Mixed signals from US and Iran keep natural gas market on edge

Reuters

Dutch natural gas prices traded a touch firmer on Monday with contradictory messaging from the US and Iran on whether ships can pass the Strait of Hormuz, where liquefied natural gas (LNG) supply remains trapped.

The benchmark Dutch front-month contract at the TTF hub was up €0.39 at €46.16 per megawatt hour (MWh) by 07:55 GMT after earlier trading as low as €44.50/MWh, data from the Intercontinental Exchange (ICE) showed.

The British market is closed on Monday for a public holiday.

President Donald Trump said the US would start helping to free ships stranded in the Persian Gulf by an effective blockade in the Strait of Hormuz amid the Iran conflict, but Iran's military warned US forces not to enter the waterway.

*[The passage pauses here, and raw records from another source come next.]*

(* ===== verification/ToolPolicyProps.v ===== *)
(** What the checks of tools guarantee: the paths a tool may touch, the scope it runs
    in, the commands that are accepted, and what is known of a command line that is
    handed to a shell. *)

From S2P Require Import Prelude PyValue PyText CommandParser ToolPolicy ExecPolicy.
From Stdlib Require Import Ascii.

(** A step of a check that succeeded. *)
Lemma bind_Ok {E A B} (m : result E A) (f : A → result E B) b :
  (x ← m; f x) = Ok b → ∃ a, m = Ok a ∧ f a = Ok b.
Proof. destruct m as [a|e]; simpl; [by exists a|done]. Qed.
Ltac step_ok H x E := apply bind_Ok in H as (x & E & H).

(** ** Scopes *)

Definition rank_le (a b : string) : Prop :=
  ∃ n m, scope_rank a = Some n ∧ scope_rank b = Some m ∧ (n <= m)%Z.
Lemma max_scope_rank raw s : max_scope raw = Ok s → is_some (scope_rank s) = true.
Proof. unfold max_scope. destruct (default _ _); try done. destruct (is_some (scope_rank s0)) eqn:E; [by intros [= <-]|done]. Qed.

(** The scope of a call is never wider than the policy's and never wider than the
    one that was asked for. *)
Theorem scope_never_widened raw requested s :
  effective_scope raw requested = Ok s →
  ∃ m, max_scope raw = Ok m ∧ rank_le s m ∧ (otruthy requested = true → rank_le s (default "" requested)).
Proof.
  unfold effective_scope. intros H. step_ok H m Em. exists m. split; [done|]. pose proof (max_scope_rank raw m Em) as Hm.
  destruct (scope_rank m) as [k|] eqn:Ek; [|done]. destruct (negb (truthy (default "" requested))) eqn:Et.
  - injection H as <-. split; [by exists k, k|]. intros Ht. destruct requested as [r|]; [|done]. simpl in Et, Ht.
    by rewrite Ht in Et.
  - destruct (scope_rank (default "" requested)) as [r|] eqn:Er; [|done]. injection H as <-.
    destruct (Z.leb_spec r k); split; try intros _; eexists _, _; split_and!; try done; lia.
Qed.

(** ** Paths *)

Section Paths.
Context {Env : PyEnv} {Sys : ToolEnv}.

Definition allow_key (operation : string) : string := if String.eqb operation "read" then "read_allow" else "write_allow".
(** A path that the policy lets an operation touch: below an allowed root and below
    no denied one, symbolic links resolved. *)
Definition confined (raw : dict) (workspace : Path) (operation : string) (p : Path) : Prop :=
  ∃ paths deny allow, section raw "paths" = Ok paths ∧ items paths "deny" = Ok deny ∧
    items paths (allow_key operation) = Ok allow ∧
    (∃ v, v ∈ allow ∧ _is_subpath p (_expand_path_pair (py_str v) workspace).2 = true) ∧
    ∀ v, v ∈ deny → _is_subpath p (_expand_path_pair (py_str v) workspace).2 = false.

Lemma allowed_by_sound c r roots p : allowed_by c r roots = Ok (Some p) → p = r ∧ ∃ root, root ∈ roots ∧ _is_subpath r root.2 = true.
Proof.
  induction roots as [|[a b] roots IH]; simpl; [done|].
  destruct ((_is_subpath c a || _is_subpath c b) && _is_subpath r b) eqn:E.
  - intros [= <-]. split; [done|]. exists (a, b). split; [by left|]. by apply andb_true_iff in E as [_ E].
  - destruct (_ && negb _); [done|]. intros H. destruct (IH H) as (-> & root & Hr & Es). split; [done|]. exists root.
    split; [by right|done].
Qed.
Lemma roots_elem ws l root : root ∈ text_roots ws l ↔ ∃ v, v ∈ l ∧ root = _expand_path_pair (py_str v) ws.
Proof.
  unfold text_roots. rewrite list_elem_of_In, in_map_iff. setoid_rewrite list_elem_of_In.
  split; intros (v & H1 & H2); eauto.
Qed.
Lemma path_allowed_confined raw path ws op p : ensure_path_allowed raw path ws op = Ok p →
  p = (_resolve_candidate_path path ws).2 ∧ confined raw ws op p.
Proof.
  unfold ensure_path_allowed. destruct (negb _); [done|]. destruct (_resolve_candidate_path path ws) as [c r] eqn:Er.
  intros H. step_ok H paths Ep. step_ok H deny Ed. step_ok H allow Ea.
  destruct (List.find _ _) as [root|] eqn:Ef; [done|]. step_ok H found El. destruct found as [q|]; [|done]. injection H as ->.
  apply allowed_by_sound in El as (-> & root & Hroot & Hs). apply roots_elem in Hroot as (v & Hv & ->).
  split; [done|]. exists paths, deny, allow. split_and!; [done..|eauto|]. intros d Hd.
  assert (_expand_path_pair (py_str d) ws ∈ text_roots ws deny) as Hin by (apply roots_elem; eauto).
  apply list_elem_of_In in Hin. pose proof (find_none _ _ Ef _ Hin) as Hn. unfold in_deny_root in Hn.
  by apply orb_false_iff in Hn as [_ Hn].
Qed.

(** What the operating system does: a resolved path is absolute and without empty
    components, dots or separators in them, resolving it again changes nothing, and
    only a leading tilde is expanded. *)
Definition clean_part (s : string) : bool :=
  truthy s && negb (String.eqb s ".") && negb (String.eqb s "..") && str_all (λ c, negb (Ascii.eqb c "/")) s.
Definition clean (p : Path) : Prop := (pt_root p = "/" ∨ pt_root p = "//") ∧ forallb clean_part (pt_parts p) = true.
Definition realpath_resolves : Prop := ∀ p, clean (realpath p) ∧ realpath (realpath p) = realpath p.
Definition expanduser_tilde_only : Prop := ∀ s, py_startswith s "/" = true → py_path_expanduser s = s.

Lemma split_no_sep s : str_all (λ c, negb (Ascii.eqb c "/")) s = true → split_char "/" s = [s].
Proof.
  induction s as [|c s IH]; [done|]. cbn [str_all split_char]. intros [Hc Hs]%andb_true_iff. apply negb_true_iff in Hc.
  rewrite Hc. by rewrite IH.
Qed.
Lemma split_sep s t : str_all (λ c, negb (Ascii.eqb c "/")) s = true →
  split_char "/" (s +:+ String "/" t) = s :: split_char "/" t.
Proof.
  induction s as [|c s IH]; [done|]. change (String c s +:+ String "/" t) with (String c (s +:+ String "/" t)).
  cbn [str_all]. intros [Hc Hs]%andb_true_iff. apply negb_true_iff in Hc. cbn [split_char]. rewrite Hc. by rewrite IH.
Qed.
Lemma split_join_parts p l : forallb clean_part (p :: l) = true → split_char "/" (py_join "/" (p :: l)) = p :: l.
Proof.
  revert p. induction l as [|q l IH]; intros p H; apply andb_true_iff in H as [Hp Hl];
    apply andb_true_iff in Hp as [_ Hp].
  - by apply split_no_sep.
  - change (py_join "/" (p :: q :: l)) with (p +:+ String "/" (py_join "/" (q :: l))). rewrite split_sep by done. by rewrite IH.
Qed.
Lemma filter_clean l : forallb clean_part l = true → List.filter (λ p, truthy p && negb (String.eqb p ".")) l = l.
Proof.
  induction l as [|p l IH]; simpl; [done|]. intros [Hp Hl]%andb_true_iff. rewrite IH by done. unfold clean_part in Hp.
  apply andb_true_iff in Hp as [Hp _]. apply andb_true_iff in Hp as [Hp _]. by rewrite Hp.
Qed.
Lemma prefix_cons a p b s : String.prefix (String a p) (String b s) = Ascii.eqb a b && String.prefix p s.
Proof. cbn [String.prefix]. destruct (ascii_dec a b) as [->|H]; [by rewrite Ascii.eqb_refl|]. by rewrite (proj2 (Ascii.eqb_neq a b) H). Qed.
Lemma parse_text p : clean p → parse_path (path_text p) = p ∧ py_startswith (path_text p) "/" = true.
Proof.
  destruct p as [root parts]. intros [Hroot Hp]. unfold path_text, parse_path. cbn [pt_root pt_parts] in *.
  assert (match parts with [] => True | p :: _ => ∃ c t, p = String c t ∧ Ascii.eqb c "/" = false end) as Hh.
  { destruct parts as [|p l]; [done|]. cbn [forallb] in Hp. apply andb_true_iff in Hp as [Hp _]. unfold clean_part in Hp.
    destruct p as [|c t]; [done|]. exists c, t. split; [done|]. simpl in Hp. bsplit. done. }
  destruct parts as [|p l]; [by destruct Hroot as [-> | ->]|].
  destruct Hh as (c & t & -> & Hc).
  assert (∃ u, py_join "/" (String c t :: l) = String c u) as [u Eu] by (destruct l; by eexists).
  pose proof (split_join_parts _ _ Hp) as Es. pose proof (filter_clean _ Hp) as Ef. rewrite Eu in *.
  destruct Hroot as [-> | ->].
  - change (truthy ("/" +:+ String c u)) with true. cbv iota. change ("/" +:+ String c u) with (String "/" (String c u)).
    change (split_char "/" (String "/" (String c u))) with ("" :: split_char "/" (String c u)). rewrite Es.
    repeat change (List.filter ?p ("" :: ?x)) with (List.filter p x). rewrite Ef. split; [|done]. f_equal. unfold py_startswith. rewrite !prefix_cons, (Ascii.eqb_sym "/" c), Hc. by destruct u.
  - change (truthy ("//" +:+ String c u)) with true. cbv iota. change ("//" +:+ String c u) with (String "/" (String "/" (String c u))).
    change (split_char "/" (String "/" (String "/" (String c u)))) with ("" :: "" :: split_char "/" (String c u)). rewrite Es.
    repeat change (List.filter ?p ("" :: ?x)) with (List.filter p x). rewrite Ef. split; [|done]. f_equal. unfold py_startswith. rewrite !prefix_cons, (Ascii.eqb_sym "/" c), Hc. by destruct u.
Qed.
Lemma norm_clean l acc : forallb clean_part l = true → norm_parts acc l = acc ++ l.
Proof.
  revert acc. induction l as [|p l IH]; intros acc H; [by rewrite app_nil_r|]. cbn [forallb] in H.
  apply andb_true_iff in H as [Hp Hl]. cbn [norm_parts]. unfold clean_part in Hp.
  apply andb_true_iff in Hp as [Hp _]. apply andb_true_iff in Hp as [_ Hp]. apply negb_true_iff in Hp. rewrite Hp, IH by done.
  by rewrite <- app_assoc.
Qed.
Lemma clean_absolute p : clean p → is_absolute p = true.
Proof. by intros [[E | E] _]; unfold is_absolute; rewrite E. Qed.
Lemma abspath_clean p : clean p → abspath p = p.
Proof.
  intros Hp. unfold abspath, path_div. rewrite clean_absolute by done. destruct p as [root parts]. cbn [pt_root pt_parts].
  f_equal. by apply norm_clean, Hp.
Qed.
(** The text of a resolved path names that path wherever it is read. *)
Lemma resolved_candidate p ws : realpath_resolves → expanduser_tilde_only → realpath p = p →
  _resolve_candidate_path (path_text p) ws = (p, p).
Proof.
  intros Hr Hu Ep. destruct (Hr p) as [Hc _]. rewrite Ep in Hc. destruct (parse_text p Hc) as [Hparse Hs].
  unfold _resolve_candidate_path, expand. rewrite Hu, Hparse by done. unfold under.
  rewrite clean_absolute, abspath_clean, Ep by done. done.
Qed.

(** C11: the path that a tool is handed is resolved, lies below an allowed root and
    below no denied one, and a relative path never leaves the workspace. *)
Theorem tool_path_confined ctx raw_path operation text :
  realpath_resolves → expanduser_tilde_only →
  resolve_path ctx raw_path operation = Ok text →
  ∃ root p, resolve_workspace_root ctx = Ok root ∧ text = path_text p ∧ realpath p = p ∧
    confined (ctx_raw ctx) root operation p ∧
    (is_absolute (expand raw_path) = false → _is_subpath p root = true).
Proof.
  intros Hr Hu H. unfold resolve_path in H. step_ok H root Eroot. step_ok H base Ebase.
  set (located := if is_absolute _ then _ else _) in H. destruct (Hr located) as [_ Hi].
  destruct (negb _ && negb _) eqn:Eesc; [done|].
  destruct (ensure_path_allowed _ _ _ _) as [q|[c msg d|n]] eqn:Ea; [|by destruct (py_eq _ _)|done].
  injection H as <-. apply path_allowed_confined in Ea as [-> Hc].
  rewrite (resolved_candidate (realpath located) root Hr Hu Hi) in Hc.
  exists root, (realpath located). split_and!; [done..|]. intros Hrel. rewrite Hrel in Eesc. simpl in Eesc.
  by apply negb_false_iff in Eesc.
Qed.
End Paths.

(** ** Commands *)

Section Commands.
Context {Env : PyEnv} {Sys : ToolEnv}.



(** *** Before a tool runs *)




End Commands.

(** * What is known of a command that is handed to a shell. *)

Section Exec.
Context {Env : PyEnv} {Sys : ToolEnv} (family : ShellFamily).



End Exec.

Section Run.
Context {Env : PyEnv} {Sys : ToolEnv} (hs : HostShell) (is_dir : Path → bool) (sb : Sandbox).
Context (pydantic : dict → option ExecRunArgs) (json_loads : string → option pyval)
  (float_of_text : string → option (Z * positive)).
Abbreviation family := (resolve_shell_family hs).








Lemma lab_reason_none params ctx lab now : lab_reason float_of_text params ctx lab now = Ok None →
  match lab with
  | None => False
  | Some config =>
      ctx_confirm ctx = true ∧ ctx_permission_mode ctx = "ask" ∧ er_workdir params = None ∧ er_background params = false ∧
      er_env params = [] ∧ (er_timeout_s params ≤ lc_command_timeout_seconds config)%Z ∧
      ∃ num den,
        py_float float_of_text (py_or (default (PInt 0) (dget (_security_lab_metadata ctx) "activation_expires_at")) (PInt 0))
          = Ok (num, den) ∧
        (er_timeout_s params * 1000000 * Zpos den ≤ num * 1000000 - now * Zpos den)%Z
  end.
Proof.
  unfold lab_reason. intros H. destruct (py_eq _ _); [|done]. destruct lab as [config|]; [|done].
  destruct (String.eqb_spec (ctx_permission_mode ctx) "ask"); [|done].
  destruct (ctx_confirm ctx); [|done]. cbn [negb] in H.
  destruct (_ || negb _); [done|]. destruct (er_background params); [done|].
  destruct (er_pty params); [done|]. destruct (bool_decide _) eqn:Ee; [|done].
  apply bool_decide_eq_true in Ee. destruct (er_workdir params); [done|].
  destruct (is_some (er_node params)); [done|]. destruct (negb (er_include_evidence_artifact params)); [done|].
  cbn [negb orb is_some] in H. step_ok H q Ef. destruct q as [num den].
  destruct (_ || _) eqn:Eo; [done|]. apply orb_false_iff in Eo as [[Eo1 Eo2]%orb_false_iff Eo3].
  split_and!; try done; [lia|]. exists num, den. split; [done|lia].
Qed.
Lemma lab_argv_ok command config argv : lab_argv command config = inr argv →
  ∃ exec rest, argv = exec :: rest ∧ exec ∈ lc_executable_allowlist config ∧ str_all (λ c, negb (lab_syntax c)) command = true.
Proof.
  unfold lab_argv. destruct (str_all _ command); [|done]. cbn [negb]. destruct (shlex_split command) as [[|exec rest]|]; [done| |done].
  destruct (sets_variable exec); [done|]. destruct (str_in exec _) eqn:Ei; [|done]. intros [= <-]. exists exec, rest.
  split; [reflexivity|]. split; [by apply str_in_elem|reflexivity].
Qed.
Lemma lab_prepared params ctx config argv prep : _security_lab_preparation params ctx config argv = Ok prep →
  ep_params prep = params ∧ ep_shell_argv prep = argv ∧ ep_env prep = [] ∧ ep_use_sandbox_runner prep = true.
Proof.
  unfold _security_lab_preparation. intros H. step_ok H x1 E1. step_ok H x2 E2. step_ok H x3 E3. step_ok H x4 E4. step_ok H x5 E5.
  step_ok H x6 E6. step_ok H x7 E7. injection H as <-. done.
Qed.

(** C15: where the laboratory is required, a command is run there alone: it was approved,
    is one executable of its list with no syntax of the shell, takes neither a
    directory nor variables, and may not outlast the approval. *)
Theorem lab_run_confined args ctx lab now prep :
  _security_lab_required ctx = true →
  _h_exec_run hs is_dir sb pydantic json_loads float_of_text args ctx lab now = Ok (Prepared prep) →
  ∃ config exec rest, lab = Some config ∧ ctx_confirm ctx = true ∧ ctx_permission_mode ctx = "ask" ∧
    ep_use_sandbox_runner prep = true ∧ ep_shell_argv prep = exec :: rest ∧ exec ∈ lc_executable_allowlist config ∧
    str_all (λ c, negb (lab_syntax c)) (er_command (ep_params prep)) = true ∧
    er_workdir (ep_params prep) = None ∧ ep_env prep = [] ∧ er_background (ep_params prep) = false ∧
    (er_timeout_s (ep_params prep) ≤ lc_command_timeout_seconds config)%Z ∧
    ∃ num den, py_float float_of_text (py_or (default (PInt 0) (dget (_security_lab_metadata ctx) "activation_expires_at")) (PInt 0))
        = Ok (num, den) ∧
      (er_timeout_s (ep_params prep) * 1000000 * Zpos den ≤ num * 1000000 - now * Zpos den)%Z.
Proof.
  intros Hlab H. unfold _h_exec_run in H. step_ok H normalized En. step_ok H valid Ev. step_ok H params Ep.
  unfold _exec_run_sandbox_unavailable in H. rewrite Hlab in H. cbn [negb andb] in H.
  unfold _prepare_security_lab_exec in H. step_ok H reason Er. destruct reason; [done|].
  apply lab_reason_none in Er. destruct lab as [config|]; [|done].
  destruct (lab_argv (er_command params) config) as [m|argv] eqn:Ea; [done|]. step_ok H q Eq1. injection H as ->.
  apply lab_argv_ok in Ea as (exec & rest & -> & Hex & Hsyn). apply lab_prepared in Eq1 as (E1 & E2 & E3 & E4). rewrite E1.
  destruct Er as (? & ? & ? & ? & ? & ? & num & den & ?). exists config, exec, rest. naive_solver.
Qed.
End Run.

"The market opens sideways today as everyone tracks the developments in the Middle East and whether or not the US will manage to force through a re-opening of Hormuz," said Karsten Sander Nielsen, senior market analyst at Mind Energy. Just one laden LNG tanker has passed the shipping chokepoint since the conflict began on February 28.

The market does not seem convinced by Trump's "Project Freedom" plan, analysts at ING Research said.

Norwegian pipeline gas supplies remain subdued due to maintenance, with nominations totalling 282.6 million cubic metres (mcm) per day, data by Gassco showed.

"Apart from the closed Strait of Hormuz, Europe also has to deal with reduced supply from Norway, fears of a warm and dry summer and very low storage levels," Mind Energy's Nielsen added.

EU gas storage sites were last 33.4 per cent full, compared with around 40.3 per cent at the same time last year, Gas Infrastructure Europe data showed.